The insurance industry has been scrutinized for years due to “fair bias” practices. Indeed, bad data in business practices and bias are known insurance associates. Unfortunately, the result is marginalized populations.
Some industry experts—including a former insurance commissioner in the US—believe that discrimination will become the largest AI regulation issue. This is because customer data can easily reveal too much adverse data, allowing insurance companies to pick only the most desirable risks.
What is bad data for insurance businesses?
When building models, training data matters – a lot. Consider the example of body mass index (BMI) in life insurance. This example shows how a lack of diverse, representative and high-quality insurance data led to 80 years of an “ideal risk” that the American Medical Association eventually decried as inherently biased.
In this case, BMI data was based on a predominantly white male height and weight data set. Recent research proves that BMI does not account for things like bone density and muscle mass, so it is an inaccurate risk assessment measure for many people.
As the BMI example shows, a lack of data can create availability bias (an overreliance on data that’s easily accessed) – which leads to bad outcomes. And because data is the fuel for artificial intelligence, it follows that feeding bad data into AI systems will lead to poor results.
What are algorithms and why do they matter?
An AI algorithm is a list of step-by-step instructions designed to accomplish a specific task or solve a specific problem. Synthetic data generation (the creation of synthetic data) employs AI algorithms, such as machine learning algorithms and neural networks.
Bias: A 4-letter word
Historically, insurers have used zip codes or territory codes to calculate insurance premiums. But seemingly innocent variables like these can be proxies for sensitive data – such as race, gender or religion. Such variables can, in turn, hide bias.
Consider a Propublica story from 2017 in Chicago. The story focused on disparities in auto insurance premiums where zip codes were used as a primary data point for setting rates. Later research proved that those living in minority zip code areas paid higher premiums – holding constant factors such as age, coverage, gender and loss history.
In the most egregious example, the difference in premium when changing zip code was more than 300% higher in neighborhoods that were more than 50% minority. And it was higher in every one of the 34 companies quoted.
If biases like this are not assessed and mitigated, vulnerable populations will be further marginalized. AI will only exacerbate the inequities.
Where generative AI comes into play
Most business cases of generative AI (GenAI) feature large language model (LLM) capabilities. But another type of GenAI – synthetic data – is especially useful for addressing data concerns like privacy and fairness. Synthetic data offers modelers the advantage of not relying on data masking to protect sensitive personal data. Consider what these organizations are saying:
Too good to be true? Not at all.
A real-world example of synthetic data results
In 2022, SAS, in collaboration with Syntho and the Dutch AI Coalition, demonstrated that synthetic data produced more reliable results than anonymized data while maintaining the deep statistical patterns required for more advanced analysis.
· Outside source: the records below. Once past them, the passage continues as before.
Lemma runs_digits_plain a h : a <> [] -> are T_DIGIT a -> host_start h -> not_next T_DOT h ->
  runs parse_host (a ++ h) ends_address (mk_Addr_opts true true, chars a ++ chars h, []) [].
Proof.
  intros Hne Ha Hh Hdot. unfold parse_host. apply (runs_read _ false).
  { intros pre st rest sch bl log Hr. rewrite next_token_is_ux, <- app_assoc.
    pose proof (digits_not a (h ++ rest) T_POPEN Hne Ha ltac:(done)) as H.
    destruct (a ++ h ++ rest) as [|t l]; [done|]. simpl in H. rewrite bool_decide_eq_false in H |- *. congruence. }
  assert (Hrest : forall rest, ends_address rest -> not_next T_DOT (h ++ rest)).
  { intros rest Hr. destruct h as [|t h]; [|done]. apply ends_address_not; [done|set_solver]. }
  eapply (runs_seq _ _ _ [] (a ++ h)); [done| | |].
  - unfold parse_ip_address. apply guarded_restores, (runs_false_gives_up _ (a ++ h) ends_address).
    eapply (runs_seq _ _ _ [] (a ++ h)); [done|apply (runs_is_no T_SQOPEN)| |].
    + eapply (runs_seq _ _ _ (a ++ h) [] _ _ None); [by rewrite app_nil_r| |apply runs_ret|].
      * apply (runs_ip4_digits a false h ends_address false); [done..|exact Hrest|apply host_stop| |].
        -- intros rest Hr. by apply (host_start_digit h rest Hh (or_introl Hr)).
        -- intros pre st rest sch bl log Hr. rewrite next_token_is_ux.
           destruct rest as [|t rest]; [done|]. simpl in Hr. apply bool_decide_eq_false.
           intros E. rewrite <- E in Hr. set_solver.
      * done.
    + intros rest Hr. rewrite <- app_assoc. by apply digits_not.
  - rewrite <- chars_app. eapply (runs_seq _ _ _ (a ++ h) []); [by rewrite app_nil_r| |apply runs_ret|].
    + apply runs_consume_while, Forall_app. split; [by apply digits_host|].
      apply (all_in_weaken plain_chars); [apply Hh|apply plain_host].
    + intros rest Hr. by apply host_stop.
  - intros rest Hr. by exists rest.
Qed.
Such advances, coupled with growing concerns about protecting privacy, are why IDC predicts that by 2027, 40% of AI algorithms insurers use throughout the policyholder value chain will use synthetic data to guarantee fairness within the system and comply with regulations.
Synthetic data for insurance: holy grail or AI snake oil?
Synthetic data, in and of itself, will not heal all wounds. Remember, you still need the original data to create the synthetic data. Because of that, perpetuated biases in the original data can still prevail.
Any dialogue on the safe consumption of AI, including GenAI, must acknowledge several truths:
- Bias creates inequities.
- All models possess bias.
- Bias can be mitigated, but not eliminated.
To position themselves as leaders in this space, organizations need to develop their own trustworthy AI principles. They should also:
- Foster a culture of data literacy and the use of data-driven decisions.
- Empower employees to call out unintended AI risks.
- Embrace a code of data ethics as an integral part of their enterprise.
Recently, SAS hosted a synthetic data insurance project with a large insurer experimenting with synthetic data and credit scoring. Results of the experiment were encouraging. The ensuing discussion also highlighted certain ugly truths about the use of credit and other factors that affect premium rating. For example:
-
-
- Multiple studies have confirmed minorities and female drivers pay more for auto insurance.
- Driving history can be influenced by police bias.
- Tracking driving behavior through smart devices can be skewed based on road conditions that vary among neighborhoods.
-
What’s next for synthetic data in insurance?
There are many ways for insurers to use GenAI.
Insurers can use generative AI models to create scenarios, then proactively identify risks and predict outcomes. GenAI can inform decisions about pricing and coverage. It can also automate claims processing to help lower costs and enhance customer experiences (and satisfaction). It can also be used to improve fraud detection and can make targeted risk prevention recommendations to customers that reduce the likelihood of claims.
Synthetic data holds the key to breaking the cycle of bias perpetuated in the insurance industry.
Rather than focusing on potential negative aspects of AI, the collective insurance community should ask the right questions and place a discreet focus on the quality of the data being used to generate their synthetic data. As a result, we can protect privacy and significantly reduce bias – all while unlocking the tremendous value of generative AI.